== WHAT THE TASK REQUIRES ==
Copy all lines below that use the word "tagMap".

== RECORDS FOR PROCESSING ==
(* ===== verification/OpenApiDocument.v ===== *)
(** OpenAPI documents of programs: [internal/openapi/generator.go], and what they
    say of the application.  [OpenApiMapper] builds a document, [OpenApi] validates
    it, [EndpointValidator] accepts the endpoints it describes.

    A generator keeps its document: the pointer it returns is to that document,
    which later calls change. *)

From Stdlib Require Import ZArith Lia Ascii.
From stdpp Require Import base strings list gmap.
From S2P Require Import Prelude GoStrings GoText DslAst OpenApi OpenApiMapper.
From S2P Require EndpointValidator EndpointRoutes Generator EndpointParser DslParser.

#[local] Open Scope string_scope.

Record DocGenerator := mkDocGenerator { gen_config : OpenApi.Config; gen_spec : OpenAPI }.
Definition NewGenerator (c : option OpenApi.Config) : DocGenerator := mkDocGenerator (default DefaultConfig c) NewMapper.

Definition set_config (i : Info) (sv : list Server) (sec : list SecurityRequirement) (m : OpenAPI) : OpenAPI :=
  mkOpenAPI (oa_OpenAPI m) i sv (oa_Paths m) (oa_Components m) sec (oa_Tags m).
Definition applyConfig (c : OpenApi.Config) (spec : OpenAPI) : OpenAPI :=
  set_config (ToInfo c) (ToServers c) (oa_Security spec ++ map (fun n => {[n := []]}) (cf_DefaultSecurity c))%list spec.

Fixpoint tags_of (paths : list string) (tagMap : gset string) : list Tag :=
  match paths with
  | [] => []
  | path :: paths' =>
      match Split "/" (Trim path "/") with
      | tagName :: _ =>
          if negb (String.eqb tagName "") && negb (bool_decide (tagName ∈ tagMap))
          then mkTag tagName ("Operations for " ++ tagName) :: tags_of paths' ({[tagName]} ∪ tagMap)
          else tags_of paths' tagMap
      | [] => tags_of paths' tagMap
      end
  end.
Definition generateTags (spec : OpenAPI) : OpenAPI := set_Tags (oa_Tags spec ++ tags_of (map fst (map_to_list (oa_Paths spec))) ∅)%list spec.

(** ** Merging: what the first document has stays *)
Definition or_else {A} (a b : option A) : option A := match a with Some _ => a | None => b end.
Definition merge_items (existing item : PathItem) : PathItem :=
  mkPathItem (pi_Ref existing) (or_else (pi_Get existing) (pi_Get item)) (or_else (pi_Put existing) (pi_Put item))
    (or_else (pi_Post existing) (pi_Post item)) (or_else (pi_Delete existing) (pi_Delete item)) (pi_Options existing) (pi_Head existing)
    (or_else (pi_Patch existing) (pi_Patch item)).
Definition merge_paths (base addition : gmap string PathItem) : gmap string PathItem :=
  map_fold (fun path item paths => <[path := match paths !! path with Some existing => merge_items existing item | None => item end]> paths) base addition.
Definition merge_missing {A} (base addition : gmap string A) : gmap string A :=
  map_fold (fun name x m => match m !! name with Some _ => m | None => <[name := x]> m end) base addition.
Definition Merge (base addition : option OpenAPI) : option OpenAPI :=
  match base, addition with
  | None, _ => addition
  | _, None => base
  | Some b, Some a =>
      Some (mkOpenAPI (oa_OpenAPI b) (oa_Info b) (oa_Servers b) (merge_paths (oa_Paths b) (oa_Paths a))
        (mkComponents (merge_missing (co_Schemas (oa_Components b)) (co_Schemas (oa_Components a)))
           (merge_missing (co_SecuritySchemes (oa_Components b)) (co_SecuritySchemes (oa_Components a))))
        (oa_Security b)
        (oa_Tags b ++ List.filter (fun t => negb (existsb (fun t' => String.eqb (tg_Name t') (tg_Name t)) (oa_Tags b))) (oa_Tags a))%list)
  end.

Section Document.
Context `{Unicode}.
Variable int_of_huge : float64 -> Z.

Definition GenerateFromAST (g : DocGenerator) (p : Program_) : DocGenerator :=
  let spec := applyConfig (gen_config g) (MapProgram int_of_huge p (gen_spec g)) in
  mkDocGenerator (gen_config g) (match oa_Tags spec with [] => generateTags spec | _ => spec end).
Definition GenerateFromSource (program_grammar : string -> result string DslParser.pProgram)
    (endpoint_grammar : string -> result string EndpointParser.pEndpointFile) (g : DocGenerator) (source : string) : DocGenerator * result string OpenAPI :=
  match DslParser.Parse program_grammar endpoint_grammar source with
  | Err e => (g, Err ("failed to parse source: " ++ e))
  | Ok p => let g := GenerateFromAST g p in (g, Ok (gen_spec g))
  end.

Definition with_spec (f : OpenAPI -> OpenAPI) (g : DocGenerator) : DocGenerator := mkDocGenerator (gen_config g) (f (gen_spec g)).
Definition generateOperationID (method path : string) : string :=
  Lower method ++ Join (map (fun part => if HasPrefix part "{" then "ById" else Title part) (Split "/" (Trim path "/"))) "".
Definition route_operation (method path summary description : string) : Operation :=
  mkOperation [] summary description (generateOperationID method path) [] None {["200" := mkResponse "" "Success" ∅]} false [] "" [] "".
(** The operation that is added is returned too. *)
Definition Generator_AddRoute (method path summary description : string) (g : DocGenerator) : DocGenerator * Operation :=
  let op := route_operation method path summary description in (with_spec (AddRoute method path op) g, op).
Definition AddBearerAuth (name : string) : DocGenerator -> DocGenerator :=
  with_spec (AddSecurityScheme name (mkSecurityScheme "" "http" "" "" "" "bearer" "JWT" None "")).
Definition AddAPIKeyAuth (name headerName : string) : DocGenerator -> DocGenerator :=
  with_spec (AddSecurityScheme name (mkSecurityScheme "" "apiKey" "" headerName "header" "" "" None "")).
Definition Generator_AddTag (name description : string) : DocGenerator -> DocGenerator := with_spec (AddTag (mkTag name description)).
(** Applies the configuration to the document once more. *)
Definition GetSpec (g : DocGenerator) : DocGenerator := with_spec (applyConfig (gen_config g)) g.

(** * Valid documents *)

(** What the mapper needs of a statement. *)
Definition statement_ok (s : Statement) : Prop :=
  match s with
  | FunctionDecl _ name params _ => routable name /\ Forall (fun p => par_Name p <> "") params
  | Collection c => Forall field_typed (cd_Fields c)
  | Endpoint ep => documentable ep
  | Auth a => auth_ok a
  | _ => True
  end.
Record spec_ok (m : OpenAPI) : Prop := {
  so_paths : paths_ok m; so_schemas : schemas_ok m; so_schemes : schemes_ok m }.

Lemma ok_paths_only m m' : oa_Paths m' = oa_Paths m -> paths_ok m -> paths_ok m'.
Proof. unfold paths_ok. by intros ->. Qed.
Lemma mapFunction_components pos n ps m : oa_Components (mapFunction int_of_huge pos n ps m) = oa_Components m.
Proof. unfold mapFunction. destruct (parseHandlerName n) as [method path]. by destruct (String.eqb method ""). Qed.
Lemma ok_mapStatement s m : statement_ok s -> spec_ok m -> spec_ok (mapStatement int_of_huge s m).
Proof.
  intros Hs [H1 H2 H3]. destruct s; cbn [mapStatement statement_ok] in *; try by constructor.
  - destruct Hs. constructor; [by apply ok_mapFunction| |]; unfold schemas_ok, schemes_ok; by rewrite mapFunction_components.
  - constructor; [|exact (ok_mapModel d m H2)|]; unfold mapModel; by destruct (model_fields _).
  - constructor; [|by apply ok_mapCollection|]; unfold mapCollection; by destruct (mongo_fields _ _).
  - constructor; [done|done|by apply ok_mapAuth].
  - constructor; [by apply ok_mapEndpoint|done|done].
Qed.
Lemma ok_MapProgram l : Forall statement_ok l -> forall m, spec_ok m -> spec_ok (fold_left (fun m s => mapStatement int_of_huge s m) l m).
Proof. induction 1 as [|s l Hs _ IH]; intros m Hm; cbn; [done|]. by apply IH, ok_mapStatement. Qed.

(** The mapper changes only paths, components and nothing else. *)
Definition rest (m : OpenAPI) := (oa_OpenAPI m, oa_Info m, oa_Servers m, oa_Security m, oa_Tags m).
Lemma mapStatement_rest s m : rest (mapStatement int_of_huge s m) = rest m.
Proof.
  destruct s; try done; cbn [mapStatement].
  - unfold mapFunction. destruct (parseHandlerName _) as [method path]. by destruct (String.eqb method "").
  - unfold mapModel. by destruct (model_fields _).
  - unfold mapCollection. by destruct (mongo_fields _ _).
Qed.
Lemma MapProgram_rest l : forall m, rest (fold_left (fun m s => mapStatement int_of_huge s m) l m) = rest m.
Proof. induction l as [|s l IH]; intros m; cbn; [done|]. by rewrite IH, mapStatement_rest. Qed.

== RESPONSE AREA ==
Fixpoint tags_of (paths : list string) (tagMap : gset string) : list Tag :=
          if negb (String.eqb tagName "") && negb (bool_decide (tagName ∈ tagMap))
          then mkTag tagName ("Operations for " ++ tagName) :: tags_of paths' ({[tagName]} ∪ tagMap)
          else tags_of paths' tagMap
      | [] => tags_of paths' tagMap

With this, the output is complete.